(* ===== verification/ContextProps.v ===== *)
(** * Theorems on key files

    What is saved is read back, and every key the node works with is strong. *)

From S2P Require Import Prelude Text Commons Hash Keystore Net Buffer Protocol Block BlockProps Store Chain Miner MinerExamples Context.
From S2P Require ChainExamples.
Open Scope Z_scope.

Section KeyFiles.
Context {CR : Crypto} {EC : Ecies} {BP : Build} {U : Unicode} {TM : Toml}.

(** A keystore as the code makes them: keys of 32 bytes, a box whose parts the
    library accepts, a strong public key. *)
Record key_ok (k : Keystore.t) : Prop := {
  ko_length : length (Keystore.keypair k) = 32%nat;
  ko_secret : ecies_secret_valid (CryptoBox.secret (Keystore.crypto_box k)) = true;
  ko_public : ecies_public_valid (CryptoBox.public (Keystore.crypto_box k)) = true;
  ko_strong : Keystore.check_public_key_strength (E := DbError) (Keystore.get_public k) KEYSTORE_DIFFICULTY = Ok true;
}.

Definition writable (b : bytes) : Prop := bytes_ok b ∧ b ≠ [] ∧ 2 * Z.of_nat (length b) < 2 ^ 64.

Lemma strength_any {E1 E2} key strength b :
  Keystore.check_public_key_strength (E := E1) key strength = Ok b →
  Keystore.check_public_key_strength (E := E2) key strength = Ok b.
Proof. unfold Keystore.check_public_key_strength, key_hash_difficulty. case_bool_decide; [done|]. simpl. congruence. Qed.

Lemma from_file_ok {E} filename file k :
  from_file (E := E) filename file = Ok (Some k) → key_ok k ∧ Keystore.path k = filename ∧ Keystore.old k = false.
Proof.
  unfold from_file. intros H. destruct file as [text|]; [|done]. destruct (toml_keys _) as [keys|]; [|done].
  apply obind_inv in H as (secret & Hs & H). apply obind_inv in H as (box & Hbox & H).
  apply obind_inv in H as (strong & Hk & H). destruct strong; [|done]. injection H as <-.
  split; [|done]. unfold secret_key in Hs. destruct (from_hex _) in Hs; try done. case_bool_decide; [|done].
  injection Hs as ->. unfold CryptoBox.from_strings in Hbox. destruct (from_hex _) as [s| | |] in Hbox; try done.
  destruct (ecies_secret_valid s) eqn:Hsv; [|done]. simpl in Hbox. destruct (from_hex _) as [p| | |] in Hbox; try done.
  destruct (ecies_public_valid p) eqn:Hpv; [|done]. injection Hbox as <-. split; try done. by eapply strength_any.
Qed.

(** Every key the node loads from its key files is usable: its secret has 32
    bytes, the encryption library takes both parts of its box, its public key
    has the strength that the chain asks of the owner of a block, and it carries
    the name of a configured file. *)
Theorem loaded_keys_usable {E} read names keys :
  load_keys (E := E) read names = Ok keys → Forall (λ k, key_ok k ∧ Keystore.path k ∈ names) keys.
Proof.
  revert keys. induction names as [|name names IH]; intros keys H; cbn [load_keys] in H; [by injection H as <-|].
  apply obind_inv in H as (k & Hk & H). apply obind_inv in H as (rest & Hrest & [= <-]). specialize (IH _ Hrest).
  assert (Forall (λ k, key_ok k ∧ Keystore.path k ∈ name :: names) rest).
  { eapply Forall_impl; [exact IH|]. intros x [Hx Hin]. split; [done|by right]. }
  destruct k as [k|]; [|done]. destruct (from_file_ok _ _ _ Hk) as (Hok & <- & _).
  constructor; [split; [done|by left]|done].
Qed.

(** What is saved is read back. *)
Lemma save_read_back {E} filename k :
  key_ok k → writable (Keystore.keypair k) → writable (CryptoBox.secret (Keystore.crypto_box k)) →
  writable (CryptoBox.public (Keystore.crypto_box k)) →
  (** What the TOML library writes is text that it reads back. *)
  (let text := trim (toml_of_keys (get_keys k)) in from_utf8_ok text = true ∧ toml_keys text = Some (get_keys k)) →
  ∃ file, save (E := E) filename true true k =
      Ok (Some file, Keystore.mk (Keystore.keypair k) (Keystore.hash k) filename (Keystore.crypto_box k) (Keystore.old k)) ∧
    from_file (E := E) filename (Some file) =
      Ok (Some (Keystore.mk (Keystore.keypair k) [] filename (Keystore.crypto_box k) false)).
Proof.
  intros [Hlen Hs Hp Hk] (K1 & K2 & K3) (S1 & S2 & S3) (P1 & P2 & P3) [Htext Hread]. eexists. split; [done|].
  unfold from_file. rewrite Htext, Hread. cbn [KeyFile.secret KeyFile.signing KeyFile.encryption KeyFile.public get_keys].
  unfold secret_key, CryptoBox.from_strings. rewrite !hex_roundtrip by done. unfold Keystore.get_private.
  rewrite (bool_decide_true _ Hlen), obind_Ok, Hs. cbn [negb]. rewrite Hp, obind_Ok.
  change (Keystore.get_public (Keystore.mk _ _ _ _ _)) with (Keystore.get_public k).
  rewrite (strength_any _ _ _ Hk), obind_Ok. by destruct (Keystore.crypto_box k).
Qed.

(** A keystore that is saved is the one that is read back: the file holds its
    keys, and loading it gives a keystore with the same key pair and box, under
    the name of the file. *)
Theorem key_file_roundtrip {E} filename k :
  key_ok k → writable (Keystore.keypair k) → writable (CryptoBox.secret (Keystore.crypto_box k)) →
  writable (CryptoBox.public (Keystore.crypto_box k)) →
  (** What the TOML library writes is text that it reads back. *)
  (let text := trim (toml_of_keys (get_keys k)) in from_utf8_ok text = true ∧ toml_keys text = Some (get_keys k)) →
  ∃ file, save (E := E) filename true true k =
      Ok (Some file, Keystore.mk (Keystore.keypair k) (Keystore.hash k) filename (Keystore.crypto_box k) (Keystore.old k)) ∧
    from_file (E := E) filename (Some file) =
      Ok (Some (Keystore.mk (Keystore.keypair k) [] filename (Keystore.crypto_box k) false)).
Proof. apply save_read_back. Qed.
End KeyFiles.

(** ** A key file *)
#[local] Existing Instances MinerExamples.toy_crypto ChainExamples.Toy.toy_ecies ascii_tables MinerExamples.release.
(** A file of four keys of 64 digits. *)
#[local] Instance toy_toml : Toml := {|
  toml_of_keys := λ k, KeyFile.public (KeyFile.signing k) ++ KeyFile.secret (KeyFile.signing k) ++
    KeyFile.public (KeyFile.encryption k) ++ KeyFile.secret (KeyFile.encryption k);
  toml_keys := λ s,
    let field n := take 64 (drop (64 * n) s) in
    if bool_decide (length s = 256%nat)
    then Some (KeyFile.mkKeys false (KeyFile.mkPack (field 0%nat) (field 1%nat)) (KeyFile.mkPack (field 2%nat) (field 3%nat)))
    else None;
  toml_settings := λ _, None;
|}.
Definition my_key : Keystore.t :=
  Keystore.mk (replicate 32 5) [] [] (CryptoBox.mk (replicate 32 6) (replicate 32 7)) false.
Definition my_file : bytes := Eval vm_compute in
  match save (E := DbError) [] true true my_key with Ok (Some file, _) => file | _ => [] end.

Lemma my_key_ok : key_ok my_key.
Proof. split; vm_compute; reflexivity. Qed.
Lemma my_key_writable x : is_u8 x → writable (replicate 32 x).
Proof. intros Hx. split; [by apply Forall_replicate|]. split; [done|]. by rewrite length_replicate. Qed.

Lemma key_file_roundtrip_witness :
  save (E := DbError) (str "key1.toml") true true my_key =
    Ok (Some my_file, Keystore.mk (replicate 32 5) [] (str "key1.toml") (Keystore.crypto_box my_key) false) ∧
  from_file (E := DbError) (str "key1.toml") (Some my_file) =
    Ok (Some (Keystore.mk (replicate 32 5) [] (str "key1.toml") (Keystore.crypto_box my_key) false)).
Proof.
  destruct (key_file_roundtrip (E := DbError) (str "key1.toml") my_key my_key_ok
    (my_key_writable 5 ltac:(done)) (my_key_writable 6 ltac:(done)) (my_key_writable 7 ltac:(done))) as (file & Hs & Hl).
  - vm_compute. split; reflexivity.
  - assert (file = my_file) as ->; [|split; [exact Hs|exact Hl]].
    assert (∀ a b k, @Ok DbError (option bytes * Keystore.t) (Some a, k) = Ok (Some b, k) → a = b) as Hinj by congruence.
    eapply Hinj. rewrite <- Hs. vm_compute. reflexivity.
Defined.

Definition no_toml_file (name : rstr) : option bytes :=
  if bool_decide (name = str "key1.toml") then Some my_file
  else if bool_decide (name = str "key2.toml") then Some [] else None.
Definition loaded : list Keystore.t := Eval vm_compute in
  match load_keys (E := DbError) no_toml_file Settings.default_key_files with Ok l => l | _ => [] end.

(** Of the five default files one is there, and one is not a key file. *)
Lemma loaded_keys_usable_witness :
  length loaded = 1%nat ∧ Forall (λ k, key_ok k ∧ Keystore.path k ∈ Settings.default_key_files) loaded.
Proof.
  split; [reflexivity|]. apply (loaded_keys_usable (E := DbError) no_toml_file). vm_compute. reflexivity.
Defined.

=======

Problem statement —
Your reply should hold all the lines from the listing above in which "congruence" appears.

Written solution —
Proof. unfold Keystore.check_public_key_strength, key_hash_difficulty. case_bool_decide; [done|]. simpl. congruence. Qed.
    assert (∀ a b k, @Ok DbError (option bytes * Keystore.t) (Some a, k) = Ok (Some b, k) → a = b) as Hinj by congruence.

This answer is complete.